Menarik menyimak sepak terjang Dahlan Iskan (DI) dalam membangun mobil listrik nasional. Masalahnya adalah pengembangannya tidak dikelola dengan profesional, baik secara manajemen mau pun teknis dan teknologi. Bahkan DI membiarkan semua proyek mobil listrik maju satu per satu. Dan kemudian malah menimbulkan banyak polemik.
Menurut hemat saya, idealnya sih semua proyek bisa disatukan untuk membentuk sinergi membangun mobil listrik unggulan.
Itu idealnya. Masalahnya menyatukan semua idealisme masing-masing kepala tidaklah mudah. Terutama karena latar belakang setiap individu yang terlibat berbeda-beda didasari kepentingan dan ego mereka masing-masing. Sebenarnya di sini peran DI sebagai fasilitator dan kolaborator sangat penting. Lagi pula dengan kapasitasnya, DI berwenang memaksa semuanya bergerak bersinergi. Kalau sudah begitu, mestinya besaran pembiayaan pun bisa ditekan.
Jika mau mengembangkan sendiri, bentuk saja sebuah lembaga riset mobil listrik. Di sini setiap inovator dikumpulkan dan didanai. Masing-masing harus sharing pengetahuan dan teknologi. Kalau perlu melakukan studi ke produsen mobil listrik yang sudah mapan.
Di sisi lain, jika toh memang benar DI ingin mobil listrik nasional segera berjalan, sebenarnya ada jalan pintas, yaitu dengan melisensi mobil listrik dunia yang telah mapan dan teruji. Tidak usah muluk-muluk semewah Ferrari (lihat Tucuxi). Toh mobil nasional diharapkan harganya tidak mahal sehingga bisa terjangkau oleh kebanyakan masyarakat.
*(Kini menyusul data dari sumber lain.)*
(* ===== verification/PageFile.v ===== *)
(** * Files of pages

    The data file seen page by page, and what opening it and writing one page
    does to it; shared by recovery, the double-write buffer and the page
    manager. *)

From stdpp Require Import prelude list gmap.
From Stdlib Require Import ZArith Lia.
From S2P Require Import Prelude Bytes Io SlottedPage.

(** [page_id * PAGE_SIZE as u64], with the release build's wrap-around. *)
Definition page_offset (page_id : Z) : nat := Z.to_nat (wrap 64 (page_id * 8192)).

(** ** The data file as pages *)

(** Page [p] of a file; what lies past the end reads as zeros. *)
Definition page_of (f : list Z) (p : Z) : list Z :=
  take PAGE_SIZE (drop (page_offset p) f ++ replicate PAGE_SIZE 0).

(** Page numbers whose byte offset fits 64 bits. *)
Definition page_number (p : Z) : Prop := 0 <= p < 2 ^ 51.

Definition whole_pages (f : list Z) : Prop := exists n, length f = (n * PAGE_SIZE)%nat.

Lemma lookup_page_of f p i :
  page_of f p !! i = if decide (i < PAGE_SIZE)%nat then Some (default 0 (f !! (page_offset p + i)%nat)) else None.
Proof.
  unfold page_of. case_decide as Hi.
  - rewrite lookup_take_lt by done. destruct (decide (i < length (drop (page_offset p) f))%nat) as [H|H].
    + rewrite lookup_app_l, lookup_drop by done. rewrite length_drop in H.
      destruct (lookup_lt_is_Some_2 f (page_offset p + i)) as [x Hx]; [lia|]. by rewrite Hx.
    + rewrite lookup_app_r, lookup_replicate_2 by lia. rewrite length_drop in H.
      by rewrite (lookup_ge_None_2 f) by lia.
  - rewrite lookup_take_ge by lia. done.
Qed.

Lemma length_write_ext l off bs :
  length (write_ext l off bs) = max (length l) (off + length bs).
Proof.
  unfold write_ext. rewrite !length_app, length_take, length_app, length_replicate, length_drop. lia.
Qed.

Lemma write_ext_default l off bs j :
  default 0 (write_ext l off bs !! j) =
  if decide (off <= j < off + length bs)%nat then default 0 (bs !! (j - off)%nat) else default 0 (l !! j).
Proof.
  unfold write_ext. set (h := take off (l ++ replicate (off - length l) 0)).
  assert (length h = off) as Hh.
  { unfold h. rewrite length_take, length_app, length_replicate. lia. }
  destruct (decide (j < off)%nat) as [Hj|Hj].
  - rewrite lookup_app_l, decide_False by lia. unfold h. rewrite lookup_take_lt by done.
    destruct (decide (j < length l)%nat).
    + by rewrite lookup_app_l.
    + rewrite lookup_app_r, lookup_replicate_2 by lia. by rewrite (lookup_ge_None_2 l) by lia.
  - rewrite lookup_app_r, Hh by lia. case_decide as Hd.
    + by rewrite lookup_app_l by lia.
    + rewrite lookup_app_r, lookup_drop by lia. do 2 f_equal. lia.
Qed.

Lemma page_offset_eq p : page_number p -> Z.of_nat (page_offset p) = p * 8192.
Proof.
  intros Hp. unfold page_offset, page_number in *. rewrite wrap_id by (unfold uint; lia). lia.
Qed.

Lemma page_of_write f p q img :
  page_number p -> page_number q -> length img = PAGE_SIZE ->
  page_of (write_ext f (page_offset p) img) q = if decide (q = p) then img else page_of f q.
Proof.
  intros Hp Hq Hl. pose proof (page_offset_eq p Hp). pose proof (page_offset_eq q Hq).
  pose proof PAGE_SIZE_eq. apply list_eq. intros i. rewrite lookup_page_of, write_ext_default, Hl.
  destruct (decide (q = p)) as [->|Hne].
  - case_decide as Hi; [|by rewrite lookup_ge_None_2 by lia]. rewrite decide_True by lia.
    replace (page_offset p + i - page_offset p)%nat with i by lia.
    destruct (lookup_lt_is_Some_2 img i) as [x Hx]; [lia|]. by rewrite Hx.
  - rewrite lookup_page_of. case_decide as Hi; [|done]. rewrite decide_False; [done|]. nia.
Qed.

Lemma whole_pages_write f p img :
  page_number p -> whole_pages f -> length img = PAGE_SIZE ->
  whole_pages (write_ext f (page_offset p) img).
Proof.
  intros Hp [n Hn] Hl. pose proof (page_offset_eq p Hp). pose proof PAGE_SIZE_eq.
  exists (max n (Z.to_nat p + 1))%nat. rewrite length_write_ext, Hl, Hn.
  unfold page_number in Hp. nia.
Qed.

(** A page overwritten by the first [k] bytes of [new]. *)
Definition torn (k : nat) (new old : list Z) : list Z := take k new ++ drop k old.

Lemma lookup_torn k new old i :
  length new = length old -> torn k new old !! i = if decide (i < k)%nat then new !! i else old !! i.
Proof.
  intros Hl. unfold torn. destruct (decide (k <= length new)%nat) as [Hk|Hk].
  - case_decide.
    + by rewrite lookup_app_l, lookup_take_lt by (rewrite ?length_take; lia).
    + rewrite lookup_app_r, lookup_drop by (rewrite length_take; lia). rewrite length_take. f_equal. lia.
  - rewrite take_ge, drop_ge, app_nil_r by lia. case_decide; [done|]. by rewrite !lookup_ge_None_2 by lia.
Qed.

Lemma torn_torn j k new old :
  length new = length old -> torn j (torn k new old) old = torn (min j k) new old.
Proof.
  intros Hl. assert (length (torn k new old) = length old) as Hl'.
  { unfold torn. rewrite length_app, length_take, length_drop. lia. }
  apply list_eq. intros i. rewrite !lookup_torn by done.
  repeat case_decide; try done; lia.
Qed.

Lemma torn_same k old : torn k old old = old.
Proof. apply take_drop. Qed.

Lemma torn_all k new old : length new = length old -> (length new <= k)%nat -> torn k new old = new.
Proof. intros Hl Hk. unfold torn. rewrite take_ge, drop_ge by lia. apply app_nil_r. Qed.

Lemma length_page_of f p : length (page_of f p) = PAGE_SIZE.
Proof. unfold page_of. rewrite length_take, length_app, length_replicate. lia. Qed.

(** A page write that transferred [k] bytes. *)
Lemma page_of_partial f p q img k :
  page_number p -> page_number q -> length img = PAGE_SIZE ->
  page_of (write_ext f (page_offset p) (take k img)) q =
  if decide (q = p) then torn k img (page_of f p) else page_of f q.
Proof.
  intros Hp Hq Hl. pose proof (page_offset_eq p Hp). pose proof (page_offset_eq q Hq).
  pose proof PAGE_SIZE_eq. apply list_eq. intros i. rewrite lookup_page_of, write_ext_default, length_take, Hl.
  destruct (decide (q = p)) as [->|Hne].
  - rewrite lookup_torn, lookup_page_of by (by rewrite length_page_of).
    case_decide as Hi; [|case_decide; [by rewrite lookup_ge_None_2 by lia|done]].
    destruct (decide (i < k)%nat) as [Hk|Hk].
    + rewrite decide_True by lia. replace (page_offset p + i - page_offset p)%nat with i by lia.
      rewrite lookup_take_lt by done. destruct (lookup_lt_is_Some_2 img i) as [x Hx]; [lia|]. by rewrite Hx.
    + by rewrite decide_False by lia.
  - rewrite lookup_page_of. case_decide as Hi; [|done]. rewrite decide_False; [done|]. nia.
Qed.

Section DataFile.
Context (data_path : Path).

Definition data_file (w : World) : list Z := default [] (cached <$> files w !! data_path).

(** [w] has no fault ahead and its data file consists of whole pages. *)
Definition steady (w : World) : Prop := script w = [] /\ whole_pages (data_file w).

(** Opening the data file and writing a page, as [apply_after_image] and
    [apply_inverse] do. *)
Lemma write_page_spec {T} (s : T) w p buf :
  steady w -> page_number p -> length buf = PAGE_SIZE ->
  exists w', (bind (lift (fs_open data_path true))
     (fun _ => lift (h_write_at data_path buf (page_offset p)))) (s, w) = (Ok tt, (s, w')) /\ steady w' /\
    (forall q, page_number q ->
      page_of (data_file w') q = if decide (q = p) then buf else page_of (data_file w) q) /\
    (forall q, q <> data_path -> files w' !! q = files w !! q).
Proof.
  intros [Hs Hw] Hp Hl. pose proof (next_outcome_quiet w Hs) as Hn.
  pose proof (whole_pages_write _ _ buf Hp Hw Hl) as Hw'.
  assert (forall q, page_number q -> page_of (write_ext (data_file w) (page_offset p) buf) q =
    if decide (q = p) then buf else page_of (data_file w) q) as Hpg by (intros; by apply page_of_write).
  unfold bind, lift, fs_open, h_write_at, with_file. cbn [fst snd]. rewrite Hn.
  unfold data_file in *. destruct (files w !! data_path) as [f|] eqn:Ef.
  - cbn [fst snd fmap option_fmap option_map default id] in *. rewrite Ef, Hn.
    eexists. split; [reflexivity|]. unfold set_file, steady, data_file. cbn [files script].
    rewrite lookup_insert_eq. cbn [fmap option_fmap option_map default id cached].
    split; [by split|]. split; [done|]. intros q Hq. by rewrite lookup_insert_ne.
  - cbn [fst snd fmap option_fmap option_map default id] in *. unfold set_file, dir_change. cbn [files].
    rewrite lookup_insert_eq. unfold next_outcome. cbn [script]. rewrite Hs. cbn [files cached durable].
    eexists. split; [reflexivity|]. unfold steady, data_file. cbn [files script].
    rewrite !lookup_insert_eq. cbn [fmap option_fmap option_map default id cached].
    split; [by split|]. split; [done|]. intros q Hq. by rewrite !lookup_insert_ne.
Qed.

(** One page write under any outcome: some prefix of the image reaches the
    cached page, all of it on success. *)
Lemma h_write_page w f p img r w1 :
  files w !! data_path = Some f -> page_number p -> length img = PAGE_SIZE ->
  h_write_at data_path img (page_offset p) w = (r, w1) ->
  exists f1 k, files w1 !! data_path = Some f1 /\ durable f1 = durable f /\
    (forall q, page_number q -> page_of (cached f1) q =
       if decide (q = p) then torn k img (page_of (cached f) p) else page_of (cached f) q) /\
    match r with Ok _ => (PAGE_SIZE <= k)%nat | Err _ => True end.
Proof.
  intros Hf Hp Hl. unfold h_write_at, with_file. rewrite Hf.
  assert (forall o w2, next_outcome w = (o, w2) -> files w2 = files w) as Hn.
  { intros o w2. unfold next_outcome. by destruct (script w); intros [= _ <-]. }
  destruct (next_outcome w) as [[|j] w2] eqn:E; specialize (Hn _ _ eq_refl).
  - intros [= <- <-]. exists (mkFile (write_ext (cached f) (page_offset p) img) (durable f)), PAGE_SIZE.
    cbn [set_file files cached durable]. rewrite lookup_insert_eq. split; [done|]. split; [done|].
    split; [|done]. intros q Hq. rewrite <- (page_of_partial (cached f) p q img PAGE_SIZE) by done.
    by rewrite take_ge by lia.
  - destruct (Nat.eqb_spec (min j (length img)) 0) as [E0|E0]; intros [= <- <-].
    + exists f, 0%nat. rewrite Hn. split; [done|]. split; [done|]. split; [|done].
      intros q Hq. by case_decide; [subst|].
    + exists (mkFile (write_ext (cached f) (page_offset p) (take (min j (length img)) img)) (durable f)),
        (min j (length img)).
      cbn [set_file files cached durable]. rewrite lookup_insert_eq. split; [done|]. split; [done|].
      split; [|done]. intros q Hq. by apply page_of_partial.
Qed.

Lemma h_sync_file w f r w1 :
  files w !! data_path = Some f -> h_sync data_path w = (r, w1) ->
  exists f1, files w1 !! data_path = Some f1 /\ cached f1 = cached f /\
    durable f1 = match r with Ok _ => cached f | Err _ => durable f end.
Proof.
  intros Hf. unfold h_sync, with_file. rewrite Hf.
  assert (forall o w2, next_outcome w = (o, w2) -> files w2 = files w) as Hn.
  { intros o w2. unfold next_outcome. by destruct (script w); intros [= _ <-]. }
  destruct (next_outcome w) as [[|j] w2] eqn:E; specialize (Hn _ _ eq_refl); intros [= <- <-].
  - exists (mkFile (cached f) (cached f)). cbn [set_file files]. by rewrite lookup_insert_eq.
  - exists f. by rewrite Hn.
Qed.
End DataFile.

(** ** Calls without faults

    On a world with no fault ahead and an existing file, every call succeeds
    with a known effect; [quiet] lemmas rewrite such runs. *)

Section Quiet.
Context (p : Path) (w : World) (f : File).
Hypothesis (Hs : script w = []) (Hf : files w !! p = Some f).

Lemma quiet_open create : fs_open p create w = (Ok tt, w).
Proof using Hs Hf. unfold fs_open. by rewrite next_outcome_quiet, Hf. Qed.

Lemma quiet_len : h_len p w = (Ok (length (cached f)), w).
Proof using Hs Hf. unfold h_len, with_file. by rewrite Hf, next_outcome_quiet. Qed.

Lemma quiet_read n off :
  (off + n <= length (cached f))%nat -> h_read_at p n off w = (Ok (slice (cached f) off (off + n)), w).
Proof using Hs Hf.
  intros H. unfold h_read_at, with_file. rewrite Hf, next_outcome_quiet by done.
  by destruct (Nat.leb_spec (off + n) (length (cached f))); [|lia].
Qed.

Lemma quiet_write bs off :
  h_write_at p bs off w = (Ok tt, set_file w p (mkFile (write_ext (cached f) off bs) (durable f))).
Proof using Hs Hf. unfold h_write_at, with_file. by rewrite Hf, next_outcome_quiet. Qed.

Lemma quiet_sync : h_sync p w = (Ok tt, set_file w p (mkFile (cached f) (cached f))).
Proof using Hs Hf. unfold h_sync, with_file. by rewrite Hf, next_outcome_quiet. Qed.

Lemma quiet_set_len n :
  h_set_len p n w = (Ok tt, set_file w p (mkFile (take n (cached f ++ replicate (n - length (cached f)) 0)) (durable f))).
Proof using Hs Hf. unfold h_set_len, with_file. by rewrite Hf, next_outcome_quiet. Qed.
End Quiet.

Lemma set_file_files w p f : files (set_file w p f) !! p = Some f.
Proof. unfold set_file. cbn [files]. apply lookup_insert_eq. Qed.

Lemma set_file_other w p q f : q <> p -> files (set_file w p f) !! q = files w !! q.
Proof. intros. unfold set_file. cbn [files]. by apply lookup_insert_ne. Qed.

Lemma set_file_script w p f : script (set_file w p f) = script w.
Proof. done. Qed.

Lemma set_file_twice w p f g : set_file (set_file w p f) p g = set_file w p g.
Proof. unfold set_file. cbn [files script]. by rewrite insert_insert_eq. Qed.

Lemma exists_path_true w p f : files w !! p = Some f -> exists_path w p = true.
Proof. intros H. unfold exists_path. rewrite H. apply bool_decide_eq_true. eauto. Qed.

(** The part of a file that holds page [p] is its [page_of]. *)
Lemma slice_page f p :
  page_number p -> (page_offset p + PAGE_SIZE <= length f)%nat ->
  slice f (page_offset p) (page_offset p + PAGE_SIZE) = page_of f p.
Proof.
  intros Hp Hl. unfold slice, page_of. replace (page_offset p + PAGE_SIZE - page_offset p)%nat with PAGE_SIZE by lia.
  rewrite take_app_le by (rewrite length_drop; lia). done.
Qed.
Dengan sistem lisensi produksi, mobil listrik nasional bisa langsung diproduksi dan dapat segera diambil manfaatnya oleh masyarakat luas. Kita bisa saja mencontoh strategi Malaysia yang sukses mobil nasionalnya lewat strategi kerja sama Proton dengan Mitsubishi. Atau India dan Thailand yang menggandeng produsen Jepang. Hanya saja, kali ini kita meloncat dengan pilihan teknologi mobil listrik. Ini akan menjadikan kita berbeda dengan kebijakan negara lain.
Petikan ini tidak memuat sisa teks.